### What you will do
Only the lines from the start of the material through the line containing "m => Return m" are to be extracted, exactly as they appear.

### Given data

(** C8, as the code has it: [integrate] checks none of h, prec, dx_store
    and n.  It raises exactly when nstps is below 1, and then in the
    statements before its loop, so before any step: a ValueError from
    [np.zeros] when nstps is negative, an IndexError from [x[0] = h] when
    it is 0. *)
Theorem integrate_rejects (pow : float -> float -> float) (n h : float) (nstps : Z)
    (prec dx_store : float) :
  match integrate pow n h nstps prec dx_store with
  | Ok _ => (1 <= nstps)%Z
  | Raise e =>
      init pow n h nstps = Raise e /\
      match e with
      | IndexError => nstps = 0%Z
      | ValueError => (nstps < 0)%Z
      end
  end.
Proof.
  unfold integrate, integrate_run.
  destruct (Z.lt_trichotomy nstps 0) as [Hn|[Hn|Hn]].
  - now rewrite (init_negative _ _ _ _ Hn).
  - now rewrite (init_zero _ _ _ _ Hn).
  - destruct (run_cases pow n h prec dx_store nstps) as (st & e & H & _); [lia|].
    unfold integrate_run in H. rewrite H, bind_Ok. lia.
Qed.

(** C8 fails as stated: with h = -0.001, prec = 0 and dx_store = -1 the
    call takes its step and returns both points. *)
Lemma config_counterexample :
  integrate pow_ieee 0 (-0.001) 2 0 (-1) =
    Ok ([-0.001; -0.00095]%float,
        [center pow_ieee (-0.001) 0;
         rk4 (-0.001)%float
           (step_size pow_ieee (-0.001) (center pow_ieee (-0.001) 0) 0)
           (center pow_ieee (-0.001) 0) (LE pow_ieee) 0%float]).
Proof. vm_compute. reflexivity. Qed.

(** * Further properties *)

(** ** More IEEE facts *)

Lemma add_nan_r (a : float) : (a + nan)%float = nan.
Proof.
  apply Prim2SF_inj. rewrite add_spec.
  unfold SF64add, SFadd. change (Prim2SF nan) with S754_nan.
  destruct (Prim2SF a); reflexivity.
Qed.
(** X15. Monitors already stored take precedence over a monitor added later:
    after [add(d)] of a new name, a point that hit a monitor before still hits
    that monitor, also when [d] holds the point; a point that hit none hits
    [d] when [d] holds it, and still raises [LookupError] when not. *)
Theorem position_lookup_after_add (self : MonitorModel.t) (d : Monitor) (x y : Z) :
  ~ In (device_name d) (MonitorModel.keys self) ->
  MonitorModel.get_from_position (after (Add d) self) x y =
  match MonitorModel.get_from_position self x y with
  | Return m => Return m
  | Raise e => if MonitorModel.includes d x y then Return d else Raise e
  end.
Proof.
  intros H. unfold MonitorModel.get_from_position. simpl after.
  rewrite add_fresh by exact H. simpl. unfold values. rewrite map_app. simpl.
  apply get_from_position_loop_app.
Qed.

Lemma position_lookup_after_add_witness :
  MonitorModel.get_from_position (after (Add monS) model_PQR) 10 10 = Return monP /\
  MonitorModel.get_from_position (after (Add monB) model_A) 150 50 = Return monB.
Proof.
  split.
  - refine (position_lookup_after_add model_PQR monS 10 10 _).
    simpl. intuition discriminate.
  - refine (position_lookup_after_add model_A monB 150 50 _).
    simpl. intuition discriminate.
Defined.

Lemma get_from_position_loop_drop (a b : list Monitor) (v m : Monitor) (x y : Z) :
  v <> m ->
  MonitorModel.get_from_position_loop (a ++ v :: b) x y = Return m ->
  MonitorModel.get_from_position_loop (a ++ b) x y = Return m.
Proof.
  intros Hne. induction a as [|c a IH]; simpl.
  - destruct (MonitorModel.includes v x y); [|auto].
    intros [= E]. contradiction.
  - destruct (MonitorModel.includes c x y); auto.
Qed.

(** X16. Taking another monitor away does not change which monitor a point
    hits: when [get_from_position(x, y)] returns [m] and [n] is not the device
    name of [m], it returns [m] after [pop(n)] too, whether [pop(n)] returned
    or raised. *)
Theorem position_lookup_after_pop (self : MonitorModel.t) (n : string)
    (x y : Z) (m : Monitor) :
  keyed_by_name self ->
  n <> device_name m ->
  MonitorModel.get_from_position self x y = Return m ->
  MonitorModel.get_from_position (after (Pop n) self) x y = Return m.
Proof.
  intros Hk Hn H. unfold MonitorModel.get_from_position in *. simpl after.
  rewrite pop_monitors.
  destruct (lookup n (MonitorModel.__monitors self)) as [v|] eqn:E.
  - destruct (delete_split _ _ _ E) as (l1 & l2 & Hd & Hdel & _).
    assert (Hv : v <> m).
    { intros ->. apply Hn. symmetry. apply Hk.
      unfold MonitorModel.items, items. now apply lookup_Some_In. }
    rewrite Hdel. rewrite Hd in H. unfold values in *.
    rewrite map_app in *. simpl in H.
    now apply (get_from_position_loop_drop _ _ v).
  - apply lookup_None in E. now rewrite delete_absent.
Qed.

Lemma position_lookup_after_pop_witness :
  MonitorModel.get_from_position (after (Pop "A") model_AB) 150 50 = Return monB.
Proof.
  refine (position_lookup_after_pop model_AB "A" 150 50 monB _ _ _).
  - intros k m [H|[H|[]]]; injection H as <- <-; reflexivity.
  - discriminate.
  - reflexivity.
Defined.

(** X17. A monitor added under a new name is yielded last: after [add(d)],
    [filter(operation)] yields what it yielded before, followed by [d] when
    the operation holds of [d]; so [get_primary_monitor()] gains [d] exactly
    when [d.primary] is set, whatever primary monitors are stored already. *)
Theorem filter_after_add (self : MonitorModel.t) (d : Monitor)
    (operation : Monitor -> bool) :
  ~ In (device_name d) (MonitorModel.keys self) ->
  MonitorModel.filter (after (Add d) self) operation =
    MonitorModel.filter self operation ++ (if operation d then [d] else [])
  /\
  MonitorModel.get_primary_monitor (after (Add d) self) =
    MonitorModel.get_primary_monitor self ++ (if primary d then [d] else []).
Proof.
  intros H.
  assert (G : forall op, MonitorModel.filter (after (Add d) self) op =
                         MonitorModel.filter self op ++ (if op d then [d] else [])).
  { intros op. unfold MonitorModel.filter. simpl after.
    rewrite add_fresh by exact H. simpl. unfold values.
    rewrite map_app, filter_app. simpl. now destruct (op d). }
  split; [apply G|]. unfold MonitorModel.get_primary_monitor. apply G.
Qed.

Lemma filter_after_add_witness :
  MonitorModel.filter (after (Add monQ) model_A) primary = [monA; monQ] /\
  MonitorModel.get_primary_monitor (after (Add monQ) model_A) = [monA; monQ].
Proof.
  refine (filter_after_add model_A monQ primary _).
  simpl. intuition discriminate.
Defined.

(** X18. The empty model: when [len] is 0, [get_from_position] raises
    [LookupError] at every point, [get_monitor_order()] and every [filter] are
    empty, [get] returns the default and [pop] raises [KeyError] for every
    name, and [add] returns for every monitor. *)
Theorem empty_model_queries (self : MonitorModel.t) :
  MonitorModel.__len__ self = 0 ->
  (forall x y, MonitorModel.get_from_position self x y =
     Raise (LookupError "Requested position is outside of visible virtual screen area"))
  /\ MonitorModel.get_monitor_order self = []
  /\ (forall operation, MonitorModel.filter self operation = [])
  /\ (forall k default, MonitorModel.get self k default = default)
  /\ (forall n, MonitorModel.pop n self = (Raise (KeyError n), self))
  /\ (forall d, outcome (Add d) self = Return tt).
Proof.
  destruct self as [d tr]. unfold MonitorModel.__len__, len. simpl.
  destruct d as [|e r]; [|simpl; lia]. intros _.
  repeat split.
Qed.

Lemma empty_model_queries_witness :
  (forall x y, MonitorModel.get_from_position (after Reset model_AB) x y =
     Raise (LookupError "Requested position is outside of visible virtual screen area"))
  /\ MonitorModel.get_monitor_order (after Reset model_AB) = []
  /\ (forall operation, MonitorModel.filter (after Reset model_AB) operation = [])
  /\ (forall k default, MonitorModel.get (after Reset model_AB) k default = default)
  /\ (forall n, MonitorModel.pop n (after Reset model_AB) =
                (Raise (KeyError n), after Reset model_AB))
  /\ (forall d, outcome (Add d) (after Reset model_AB) = Return tt).
Proof.
  refine (empty_model_queries (after Reset model_AB) _). reflexivity.
Defined.
Lemma Atoi_unsigned : forall s,
  atoi.Atoi s
  = match unsigned s with
    | EmptyString => (0, false)
    | body =>
        let neg := match s with
                   | String c _ => Ascii.eqb c "-"
                   | EmptyString => false
                   end in
        match atoi.ParseUint 0 body with
        | atoi.ErrSyntax => (0, false)
        | atoi.ErrRange => (if neg then - 2 ^ 63 else 2 ^ 63 - 1, false)
        | atoi.Value un =>
            if negb neg && (2 ^ 63 <=? un) then (2 ^ 63 - 1, false)
            else if neg && (2 ^ 63 <? un) then (- 2 ^ 63, false)
            else (if neg then - un else un, true)
        end
    end.
Proof.
  intros s. unfold atoi.Atoi, unsigned.
  destruct s as [|c rest]; [reflexivity|].
  destruct (Ascii.eqb c "-"); [destruct rest; reflexivity|].
  destruct (Ascii.eqb c "+"); [destruct rest; reflexivity|reflexivity].
Qed.


Lemma Atoi_error : forall s,
  all_digits (unsigned s) = false -> snd (atoi.Atoi s) = false.
Proof.
  intros s H. rewrite Atoi_unsigned. revert H.
  destruct (unsigned s) as [|a b]; intros H; [reflexivity|].
  cbv zeta. destruct (ParseUint_not_digits (String a b) 0 H) as [-> | ->]; reflexivity.
Qed.

Lemma ParseUint_nonneg : forall s acc un,
  0 <= acc -> atoi.ParseUint acc s = atoi.Value un -> 0 <= un.
Proof.
  induction s as [|c s IH]; intros acc un Hacc P; cbn [atoi.ParseUint] in P.
  - injection P as <-. exact Hacc.
  - destruct (json.isDigit (byte_val c)) eqn:Hc; cbn [negb] in P; [|discriminate].
    apply isDigit_range in Hc.
    destruct (atoi.cutoff <=? acc); [discriminate|]. cbv zeta in P.
    destruct (2 ^ 64 <=? acc * 10 + (byte_val c - 48)); [discriminate|].
    apply (IH (acc * 10 + (byte_val c - 48)) un); [lia|exact P].
Qed.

### Output
(** C8, as the code has it: [integrate] checks none of h, prec, dx_store
    and n.  It raises exactly when nstps is below 1, and then in the
    statements before its loop, so before any step: a ValueError from
    [np.zeros] when nstps is negative, an IndexError from [x[0] = h] when
    it is 0. *)
Theorem integrate_rejects (pow : float -> float -> float) (n h : float) (nstps : Z)
    (prec dx_store : float) :
  match integrate pow n h nstps prec dx_store with
  | Ok _ => (1 <= nstps)%Z
  | Raise e =>
      init pow n h nstps = Raise e /\
      match e with
      | IndexError => nstps = 0%Z
      | ValueError => (nstps < 0)%Z
      end
  end.
Proof.
  unfold integrate, integrate_run.
  destruct (Z.lt_trichotomy nstps 0) as [Hn|[Hn|Hn]].
  - now rewrite (init_negative _ _ _ _ Hn).
  - now rewrite (init_zero _ _ _ _ Hn).
  - destruct (run_cases pow n h prec dx_store nstps) as (st & e & H & _); [lia|].
    unfold integrate_run in H. rewrite H, bind_Ok. lia.
Qed.

(** C8 fails as stated: with h = -0.001, prec = 0 and dx_store = -1 the
    call takes its step and returns both points. *)
Lemma config_counterexample :
  integrate pow_ieee 0 (-0.001) 2 0 (-1) =
    Ok ([-0.001; -0.00095]%float,
        [center pow_ieee (-0.001) 0;
         rk4 (-0.001)%float
           (step_size pow_ieee (-0.001) (center pow_ieee (-0.001) 0) 0)
           (center pow_ieee (-0.001) 0) (LE pow_ieee) 0%float]).
Proof. vm_compute. reflexivity. Qed.

(** * Further properties *)

(** ** More IEEE facts *)

Lemma add_nan_r (a : float) : (a + nan)%float = nan.
Proof.
  apply Prim2SF_inj. rewrite add_spec.
  unfold SF64add, SFadd. change (Prim2SF nan) with S754_nan.
  destruct (Prim2SF a); reflexivity.
Qed.
(** X15. Monitors already stored take precedence over a monitor added later:
    after [add(d)] of a new name, a point that hit a monitor before still hits
    that monitor, also when [d] holds the point; a point that hit none hits
    [d] when [d] holds it, and still raises [LookupError] when not. *)
Theorem position_lookup_after_add (self : MonitorModel.t) (d : Monitor) (x y : Z) :
  ~ In (device_name d) (MonitorModel.keys self) ->
  MonitorModel.get_from_position (after (Add d) self) x y =
  match MonitorModel.get_from_position self x y with
  | Return m => Return m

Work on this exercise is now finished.